[Start of section]
(** The lines of the loading loop: one per entry, with the value that
    Python's division of its mean gives. *)
Lemma printed_fverify_cells fs (ns : list Z) :
  (forall n, In n ns -> fverify_cell_loads fs n) ->
  exists shown,
    Forall2 (fun d us => pynum_truediv (Fverify1024.mean (snd d)) 1000 = Ok us)
            (flat_map (fverify_entry fs) ns) shown /\
    printed (flat_map (fverify_cell_trace fs) ns)
    = map estimate_line_1024 (combine (map fst (flat_map (fverify_entry fs) ns)) shown).
Proof.
  induction ns as [|n rest IH]; intros Hloads.
  - exists []. split; [constructor | reflexivity].
  - destruct IH as (shown & Hall & Hprinted);
      [intros m Hm; apply Hloads; right; exact Hm |].
    specialize (Hloads n (or_introl eq_refl)).
    cbn [flat_map]. rewrite printed_app, Hprinted.
    unfold fverify_cell_loads in Hloads.
    destruct (dir_present fs (Fverify1024.fverify_path n)) eqn:Hdir.
    + destruct (Hloads eq_refl) as (est & us & Hest & Hus).
      assert (Hentry : fverify_entry fs n = [(n, est)])
        by (unfold fverify_entry; rewrite Hdir, Hest; reflexivity).
      assert (Htrace : printed (fverify_cell_trace fs n) = [estimate_line_1024 (n, us)]).
      { unfold fverify_cell_trace. rewrite Hdir, Hest, Hus.
        change (printed (?e :: ?t)) with (printed [e] ++ printed t).
        rewrite printed_app, fverify_load_prints_nothing. reflexivity. }
      exists (us :: shown). rewrite Hentry, Htrace. split.
      * cbn [app]. constructor; [exact Hus | exact Hall].
      * reflexivity.
    + assert (Hentry : fverify_entry fs n = [])
        by (unfold fverify_entry; rewrite Hdir; reflexivity).
      assert (Htrace : printed (fverify_cell_trace fs n) = [])
        by (unfold fverify_cell_trace; rewrite Hdir; reflexivity).
      exists shown. rewrite Hentry, Htrace. split; [exact Hall | reflexivity].
Qed.

Lemma exact_number (v : json) (p : pynum) :
  exact_as_float v = true -> as_number v = Ok p ->
  pynum_truediv p 1000 = Ok (float64_of p / float_of_Z 1000)%float /\
  fits_numeric_dtype p = true.
Proof.
  assert (Hsmall : forall n, small_int n = true ->
            pynum_truediv (PyInt n) 1000 = Ok (float_of_Z n / float_of_Z 1000)%float /\
            fits_numeric_dtype (PyInt n) = true).
  { intros n Hn. unfold small_int in Hn. apply Z.ltb_lt in Hn.
    assert (H53 : (2 ^ 53 = 9007199254740992)%Z) by reflexivity.
    assert (H63 : (2 ^ 63 = 9223372036854775808)%Z) by reflexivity.
    assert (H64 : (2 ^ 64 = 18446744073709551616)%Z) by reflexivity.
    pose proof moderate_bound as Hb.
    assert (H1002 : (2 ^ 53 < 2 ^ 1002)%Z) by (apply Z.pow_lt_mono_r; lia).
    split.
    - cbn [pynum_truediv].
      destruct (1000 * float_overflow_bound <=? Z.abs n)%Z eqn:E;
        [apply Z.leb_le in E; lia |].
      unfold int_quotient, small_int.
      replace (Z.abs n <? 2 ^ 53)%Z with true by (symmetry; apply Z.ltb_lt; exact Hn).
      reflexivity.
    - cbn [fits_numeric_dtype]. apply andb_true_iff. split.
      + apply Z.leb_le. lia.
      + apply Z.ltb_lt. lia. }
  destruct v as [|b|n|x|s|items|fields]; cbn [exact_as_float as_number];
    try discriminate; intros Hexact [= <-].
  - apply Hsmall. destruct b; reflexivity.
  - apply Hsmall, Hexact.
  - split; reflexivity.
Qed.

Lemma shown_is_plotted (entries : list (Z * Fverify1024.estimate)) (shown means : list float) :
  Forall2 (fun d us => pynum_truediv (Fverify1024.mean (snd d)) 1000 = Ok us) entries shown ->
  (forall d, In d entries ->
     pynum_truediv (Fverify1024.mean (snd d)) 1000
     = Ok (float64_of (Fverify1024.mean (snd d)) / float_of_Z 1000)%float /\
     fits_numeric_dtype (Fverify1024.mean (snd d)) = true) ->
  np_array_truediv (map (fun d => Fverify1024.mean (snd d)) entries) 1000 = Ok means ->
  shown = means.
Proof.
  intros Hall Hexact Hmeans. unfold np_array_truediv in Hmeans.
  replace (forallb fits_numeric_dtype (map (fun d => Fverify1024.mean (snd d)) entries))
    with true in Hmeans.
  2:{ symmetry. apply forallb_forall. intros x Hx. apply in_map_iff in Hx.
      destruct Hx as (d & <- & Hd). apply (Hexact d Hd). }
  injection Hmeans as <-. rewrite map_map.
  induction Hall as [|d us entries shown Hd Hall IH]; [reflexivity|].
  cbn [map]. rewrite IH by (intros d' Hd'; apply Hexact; right; exact Hd').
  destruct (Hexact d (or_introl eq_refl)) as [Hus _]. rewrite Hus in Hd.
  injection Hd as <-. reflexivity.
Qed.

(** X17.  The report printed by a run of
    [plot_fverify_1024_benchmark.py] that completes has one line per
    plotted point, in the order of the plot, naming its index count, then
    the line of the Rust baseline and the line of the C FFI baseline with
    the values of the two horizontal lines; nothing else is printed
    before the figure is drawn.  Where every mean is a float, a bool or
    an int below [2^53] in absolute value, each line gives the very value
    that is plotted.  Beyond, the two can differ: the report divides as
    Python does and the plot as numpy does; for the int mean
    9007199254740995 the report shows 9007199254740.994 and the plot has
    9007199254740.996. *)
Theorem printed_report_matches_the_figure :
  (forall fs tr fig,
     Fverify1024.main fs = (tr, Ok fig) ->
     exists shown,
       List.length shown = List.length (Fverify1024.indices fig) /\
       printed tr
       = map estimate_line_1024 (combine (Fverify1024.indices fig) shown)
         ++ [LnEstimate "verify 1024" (Fverify1024.verify_mean fig);
             LnEstimate "C FFI verify 1024" (Fverify1024.ffi_mean fig)] /\
       ((forall n j v,
           In n Fverify1024.index_counts ->
           record_file fs (Fverify1024.fverify_path n) = Some (File (Parsed j)) ->
           lookup j point_estimate_key = Ok v ->
           exact_as_float v = true) ->
        shown = Fverify1024.means fig)) /\
  printed (fst (Fverify1024.main fs_int_mean))
  = [LnEstimate "fverify 1024 (1 indices)" 9007199254740.994;
     LnEstimate "verify 1024" 10; LnEstimate "C FFI verify 1024" 11] /\
  Fverify1024.means (returned no_figure_1024 (Fverify1024.main fs_int_mean))
  = [9007199254740.996%float].
Proof.
  split; [| split; vm_compute; reflexivity].
  intros fs tr fig Hmain.
  destruct (fverify_1024_main_inv fs tr fig Hmain)
    as (Hcells & tv & v & tf & f & vus & fus & means & los & his & vci & fci
        & Hv & Hf & _ & _ & Hmeans & _ & _ & _ & _ & -> & ->).
  destruct (printed_fverify_cells fs _ Hcells) as (shown & Hall & Hprinted).
  fold (fverify_data_of fs) in Hall, Hprinted.
  exists shown. cbn [Fverify1024.indices Fverify1024.means Fverify1024.verify_mean
    Fverify1024.ffi_mean].
  split; [| split].
  - rewrite length_map. symmetry. exact (Forall2_length Hall).
  - rewrite !printed_app, Hprinted.
    replace tv
      with (fst (Fverify1024.load_criterion_estimate ["falcon-rust"; "verify 1024"] fs))
      by (rewrite Hv; reflexivity).
    replace tf with (fst (Fverify1024.load_criterion_estimate ["c ffi"; "verify 1024"] fs))
      by (rewrite Hf; reflexivity).
    rewrite !fverify_load_prints_nothing. reflexivity.
  - intros Hexact. apply (shown_is_plotted (fverify_data_of fs) shown means Hall); [| exact Hmeans].
    intros d Hd. unfold fverify_data_of in Hd. apply in_flat_map in Hd.
    destruct Hd as (n & Hn & Hd).
    pose proof (fverify_entry_loaded fs n d Hd) as Hload.
    destruct (fverify_load_ok_record fs _ _ Hload) as (j & Hrec & Hread).
    apply read_estimate_iff in Hread.
    destruct Hread as (vm & vl & vu & m & l & u & el & eu
                       & Hvm & _ & _ & Hm & _ & _ & _ & _ & Hest).
    rewrite Hest. cbn [Fverify1024.mean].
    exact (exact_number vm m (Hexact n j vm Hn Hrec Hvm) Hm).
Qed.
[End of section]
▶ _WORK TO BE COMPLETED_: Reproduce exactly the lines of the records above from the one with "lookup j point_estimate_key" to the one with "intros fs tr fig Hmain.", both included, and leave out everything else.

▶ _WRITTEN ANSWER_:
           lookup j point_estimate_key = Ok v ->
           exact_as_float v = true) ->
        shown = Fverify1024.means fig)) /\
  printed (fst (Fverify1024.main fs_int_mean))
  = [LnEstimate "fverify 1024 (1 indices)" 9007199254740.994;
     LnEstimate "verify 1024" 10; LnEstimate "C FFI verify 1024" 11] /\
  Fverify1024.means (returned no_figure_1024 (Fverify1024.main fs_int_mean))
  = [9007199254740.996%float].
Proof.
  split; [| split; vm_compute; reflexivity].
  intros fs tr fig Hmain.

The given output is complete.